Notaron sus manos húmedas y manchadas, pero todo parecía seguir su curso habitual. Hasta que llegaron a la estación central de Heredia.

Ahí estaban los heredianos, esperando. Hombres, mujeres, niños, y hasta los policías del pueblo. Entraron los oficiales e iban pidiendo a todos que mostraran sus manos, en su búsqueda, encontraron una pared con unas huellas de unas manos enormes estampadas, y la barra con manchas ocasionales de donde se iban agarrando.

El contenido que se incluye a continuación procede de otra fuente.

Record machine_ok (s : machine) : Prop := {
  mo_index : m_writeIndex (d_buf s) < 2;
  mo_slots : exists s0 s1, m_buffers (d_buf s) = [s0; s1] /\ length s0 = kWords /\ length s1 = kWords;
  mo_todo : Forall (fun v => length v = kWords) (d_todo s);
  mo_latest : exists pre latest, d_published s = pre ++ [latest] /\ m_buffers (d_buf s) !! m_writeIndex (d_buf s) = Some latest;
  mo_writer : writer_ok (d_buf s) (d_writer s);
  mo_reader : reader_ok (d_buf s) (d_writer s) (d_reader s) (d_published s);
  mo_reads : Forall (fun r => r.1.2 <= 1 -> r.1.1 = r.2) (d_reads s) /\ Forall (fun r => r.2 ∈ d_published s) (d_reads s);
}.

Lemma other_other i : i < 2 -> other i < 2 /\ other i <> i /\ other (other i) = i.
Proof. destruct i as [|[|]]; vm_compute; lia. Qed.

Lemma machine_init_ok (todo : list value) :
  length zero = kWords -> Forall (fun v => length v = kWords) todo -> machine_ok (machine_init todo).
Proof.
  intros Hz Htodo. constructor; cbn; auto with lia.
  - by exists zero, zero.
  - by exists [], zero.
Qed.

Lemma slots_two (bufs : list value) :
  (exists s0 s1, bufs = [s0; s1] /\ length s0 = kWords /\ length s1 = kWords) <->
  length bufs = 2 /\ Forall (fun slot => length slot = kWords) bufs.
Proof.
  split.
  - intros (s0 & s1 & -> & ? & ?). split; [done|]. by repeat constructor.
  - intros [Hl Hall]. destruct bufs as [|s0 [|s1 [|]]]; simplify_eq/=.
    decompose_Forall_hyps. eauto.
Qed.

(** A word more of the copy is correct. *)
Lemma copy_word (slot v : value) k w :
  v !! k = Some w -> k < length slot -> take k slot = take k v -> take (S k) (<[k := w]> slot) = take (S k) v.
Proof.
  intros Hw Hk Heq. rewrite (take_S_r v k w Hw), <- Heq, (take_S_r _ k w), take_insert_ge by (try lia; by apply list_lookup_insert_eq).
  done.
Qed.

Lemma writer_step_ok s : machine_ok s -> exists s', writer_step s = Some s' /\ machine_ok s'.
Proof.
  intros [Hidx Hslots Htodo (pre & latest & Hpub & Hlatest) Hw Hr Hreads].
  apply slots_two in Hslots as [Hlen Hall].
  destruct s as [[bufs idx] w todo r reads pub]. cbn in *. unfold writer_step. cbn.
  pose proof (other_other idx Hidx) as (Ho & Hne & Hoo).
  destruct w as [|next v k].
  - destruct todo as [|v todo]; [eexists; split; [done|]; constructor; cbn; eauto; by apply slots_two|].
    apply Forall_cons in Htodo as [Hv Htodo].
    eexists; split; [done|]. constructor; cbn; eauto; [by apply slots_two| |].
    + destruct (lookup_lt_is_Some_2 bufs (other idx)) as [slot Hslot]; [lia|].
      split_and!; try done; [lia|]. exists slot. rewrite Forall_lookup in Hall. eauto.
    + destruct r as [|ridx acc ov lat]; cbn in *; [done|].
      destruct Hr as (? & ? & ? & H0 & H1). split_and!; try done. intros Hov.
      destruct (H0 ltac:(lia)) as [_ ->]. destruct (H1 ltac:(lia)) as (? & ? & _). done.
  - destruct Hw as (-> & Hv & Hk & slot & Hslot & Hls & Htake). cbn in Hslot |- *.
    destruct (decide (k < kWords)) as [Hlt|].
    + unfold load, set_slot. rewrite Hslot. cbn [mbind option_bind].
      destruct (lookup_lt_is_Some_2 v k) as [word Hword]; [lia|]. rewrite Hword. cbn [mbind option_bind].
      rewrite store_ok by lia. cbn [mbind option_bind]. cbn. rewrite store_ok by lia. cbn [mbind option_bind m_writeIndex].
      eexists; split; [done|].
      assert (Hin : forall i, i <> other idx -> <[other idx := <[k := word]> slot]> bufs !! i = bufs !! i)
        by (intros; by rewrite list_lookup_insert_ne).
      constructor; cbn; eauto.
      * apply slots_two. cbn. split; [by rewrite length_insert|].
        apply Forall_insert; [done|]. by rewrite length_insert.
      * exists pre, latest. by rewrite Hin.
      * split_and!; auto. exists (<[k := word]> slot).
        rewrite list_lookup_insert_eq by lia. rewrite length_insert. split_and!; try done.
        apply copy_word; auto with lia.
      * destruct r as [|ridx acc ov lat]; cbn in *; [done|].
        destruct Hr as (? & ? & ? & H0 & H1). split_and!; try done.
        { intros Hov. by destruct (H0 Hov). }
        intros Hov. destruct (H1 Hov) as (? & ? & ?). by rewrite Hin.
    + eexists; split; [done|]. assert (slot = v) as ->.
      { rewrite <- (firstn_all2 slot (n := k)), Htake, firstn_all2; auto with lia. }
      constructor; cbn; eauto; [by apply slots_two| |destruct Hreads; split; auto].
      * destruct r as [|ridx acc ov lat]; cbn in *; [done|].
        destruct Hr as (? & ? & ? & H0 & H1). split_and!; try done; [set_solver| |].
        { intros Hov. by destruct (H0 Hov). }
        intros Hov. by destruct (H1 Hov) as (? & ? & ?).
      * eapply Forall_impl; [done|]. set_solver.
Qed.

Lemma reader_step_ok s : machine_ok s -> exists s', reader_step s = Some s' /\ machine_ok s'.
Proof.
  intros [Hidx Hslots Htodo (pre & latest & Hpub & Hlatest) Hw Hr [Hwhole Hold]].
  pose proof Hslots as [Hlen Hall]%slots_two.
  destruct s as [[bufs idx] w todo r reads pub]. cbn in *. unfold reader_step. cbn.
  destruct r as [|ridx acc ov lat].
  - assert (last pub = Some latest) as -> by (by rewrite Hpub, last_snoc). cbn [mbind option_bind].
    eexists; split; [done|]. constructor; cbn; eauto.
    split_and!; auto with lia; [subst; set_solver|by destruct w|].
    intros _. split_and!; [done..|].
    destruct w as [|next v k]; [done|]. destruct Hw as (-> & _). by apply other_other.
  - destruct Hr as (Hridx & Hin & Hacc & H0 & H1). destruct (decide (length acc < kWords)).
    + unfold load. destruct (lookup_lt_is_Some_2 bufs ridx) as [slot Hslot]; [lia|].
      rewrite Hslot. cbn [mbind option_bind].
      assert (length slot = kWords) as Hls by (rewrite Forall_lookup in Hall; eauto).
      destruct (lookup_lt_is_Some_2 slot (length acc)) as [word Hword]; [lia|]. rewrite Hword. cbn [mbind option_bind].
      eexists; split; [done|]. constructor; cbn; eauto.
      split_and!; try done; [rewrite length_app; cbn; lia|].
      intros Hov. destruct (H1 Hov) as (Hs & Ha & Hn). split_and!; try done.
      cbn in Hs. rewrite Hslot in Hs. injection Hs as ->.
      rewrite length_app. cbn. rewrite Nat.add_1_r, (take_S_r lat _ word Hword). by rewrite <- Ha.
    + eexists; split; [done|]. constructor; cbn; eauto.
      split; apply Forall_app; split; try done; apply Forall_singleton; cbn; [|done].
      intros Hov. destruct (H1 Hov) as (Hs & Ha & _). rewrite Ha.
      assert (length lat = kWords) as Hl by (rewrite Forall_lookup in Hall; eauto).
      apply firstn_all2. lia.
Qed.

Lemma machine_run_ok schedule : forall s, machine_ok s -> exists s', machine_run schedule s = Some s' /\ machine_ok s'.
Proof.
  induction schedule as [|a schedule IH]; intros s Hs; [by exists s|].
  assert (exists s', machine_step a s = Some s' /\ machine_ok s') as (s' & Hstep & Hs')
    by (destruct a; [by apply writer_step_ok|by apply reader_step_ok]).
  cbn [machine_run]. rewrite Hstep. cbn [mbind option_bind]. by apply IH.
Qed.
End concurrent.

(** ** One context *)

(** Between two calls: what [read] returns. *)
Record latest {A : Type} (b : AtomicDoubleBuffer A) (v : A) : Prop := {
  la_slots : length (m_buffers b) = 2;
  la_index : m_writeIndex b < 2;
  la_read : buffer_read b = Some v;
}.

Lemma new_buffer_latest {A : Type} (zero : A) : latest (new_buffer zero) zero.
Proof. split; [done|cbn; lia|done]. Qed.

Lemma buffer_write_latest {A : Type} (b : AtomicDoubleBuffer A) v v' :
  latest b v -> exists b', buffer_write v' b = Some b' /\ latest b' v'.
Proof.
  intros [Hlen Hidx _]. destruct (other_other _ Hidx) as (Ho & _ & _). unfold buffer_write.
  rewrite store_ok by lia. eexists. split; [done|]. split; cbn; [by rewrite length_insert|done|].
  unfold buffer_read, load. cbn. by rewrite list_lookup_insert_eq by lia.
Qed.

(** In one context the buffer holds the last value: after any sequence of writes [read]
    returns the last one, or [T{}] when there was none, and no index leaves the two slots. *)
Theorem double_buffer_latest {A : Type} (zero : A) (values : list A) :
  (b ← foldl (fun b v => b ≫= buffer_write v) (Some (new_buffer zero)) values; buffer_read b) =
  Some (default zero (last values)).
Proof.
  enough (exists b, foldl (fun b v => b ≫= buffer_write v) (Some (new_buffer zero)) values = Some b /\
    latest b (default zero (last values))) as (b & -> & Hb) by by apply la_read.
  induction values as [|v values (b & Hb & Hl)] using rev_ind; [exists (new_buffer zero); split; [done|apply new_buffer_latest]|].
  rewrite foldl_app, last_snoc, Hb. by eapply buffer_write_latest.
Qed.

(** ** Two cores *)

(** C40 Under any interleaving of the accesses of one writer and one reader, no access leaves the
    buffer, and a read that overlapped at most one write returns, whole, the value that was the
    latest one published when the read began. *)
Theorem double_buffer_whole {W : Type} (kWords : nat) (zero : list W) (todo : list (list W)) (schedule : list actor) :
  length zero = kWords -> Forall (fun v => length v = kWords) todo ->
  exists s, machine_run kWords schedule (machine_init zero todo) = Some s /\
    forall v overlap latest, (v, overlap, latest) ∈ d_reads s ->
      latest ∈ d_published s /\ (overlap <= 1 -> v = latest).
Proof.
  intros Hz Htodo.
  destruct (machine_run_ok kWords schedule (machine_init zero todo)) as (s & Hrun & Hs); [by apply machine_init_ok|].
  exists s. split; [done|]. intros v ov latest Hin. destruct (mo_reads _ _ Hs) as [Hwhole Hold].
  rewrite Forall_forall in Hwhole, Hold. split; [apply (Hold _ Hin)|apply (Hwhole _ Hin)].
Qed.

(** A read that one write overlaps, from its first word to its publication. *)
Lemma double_buffer_whole_witness :
  exists s, machine_run 2 ([Reader; Reader] ++ replicate 4 Writer ++ [Reader; Reader]) (machine_init [0; 0] [[1; 1]]) = Some s /\
    d_reads s = [([0; 0], 1, [0; 0])] /\ [0; 0] ∈ d_published s.
Proof.
  destruct (double_buffer_whole 2 [0; 0] [[1; 1]] ([Reader; Reader] ++ replicate 4 Writer ++ [Reader; Reader]))
    as (s & Hrun & Hread); [done|by repeat constructor|].
  exists s. split; [done|]. vm_compute in Hrun. injection Hrun as <-. split; [done|].
  apply (Hread [0; 0] 1 [0; 0]). by left.
Defined.

(** A second write during a read goes to the slot being copied: there is a schedule of two
    writes and one read in which the read returns a value that was never written. *)
Theorem double_buffer_tears :
  exists schedule s v, machine_run 2 schedule (machine_init [0; 0] [[1; 1]; [2; 2]]) = Some s /\
    d_reads s = [(v, 2, [0; 0])] /\ v ∉ [[0; 0]; [1; 1]; [2; 2]].
Proof.
  exists ([Reader; Reader] ++ replicate 8 Writer ++ [Reader; Reader]).
  eexists _, _. split; [by vm_compute|]. split; [done|]. set_solver.
Qed.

—Sí se mancharon los manos… vea las huellas, son unos manudos. Va a ser fácil reconocerlos.
Los culpables estaban con las manos metidas en la bolsas de sus pantalones, agazapados entre el gentío.

Cuando el policía se les acercó, ambos salieron corriendo y saltaron la baranda del balcón y corrieron entre las calles del pueblo:

—¡Ahí van los manudos! —gritó una mujer señalando las manos negras de Toño y Darío, que corrían buscando algún cafetal para esconderse.

Después de eso siguieron desapareciendo prendas, pero cada vez menos, a todos les daba susto quedar marcados. Sin embargo el apodo: «manudos» nació ahí mismo y se mantuvo con la misma firmeza con la que se sostuvo esta rivalidad incendiaría e inútil con la que nos entretenemos entre provincias.